*** Block opens ***

(** * hubot-redis-brain: the Redis persistence adapter of a hubot brain

    A shallow embedding of [src/redis-brain.js] and the properties of its
    observable contract.

    The script is a thin bridge between three collaborators that are not
    part of it: the Node runtime ([process.env], [Url.parse], [JSON]), the
    Redis client, and the host's brain and logger.  The embedding keeps
    that shape:

    - JavaScript values are an inductive type [value]; the coercions the
      script relies on ([ToBoolean], [ToString], property access, [for-of],
      strict equality) are functions on it;
    - [process.env] is a finite map from names to strings;
    - the runtime functions the script calls are the methods of a class
      [NodeRuntime]; a concrete instance is given at the end of the
      definitions and is used to evaluate the examples;
    - every call the script makes on the client, the brain or the logger is
      an [event]; a piece of code is a computation [M A] that produces a
      trace of events and either returns or throws. *)

From Stdlib Require Import ZArith Ascii String List Bool Lia.
From Stdlib Require Import DecimalString DecimalZ DecimalPos.
From stdpp Require Import base option list strings gmap.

*** Block closes ***

Determine how many lines of the records above hold the word "client" and give the number with nothing added.

2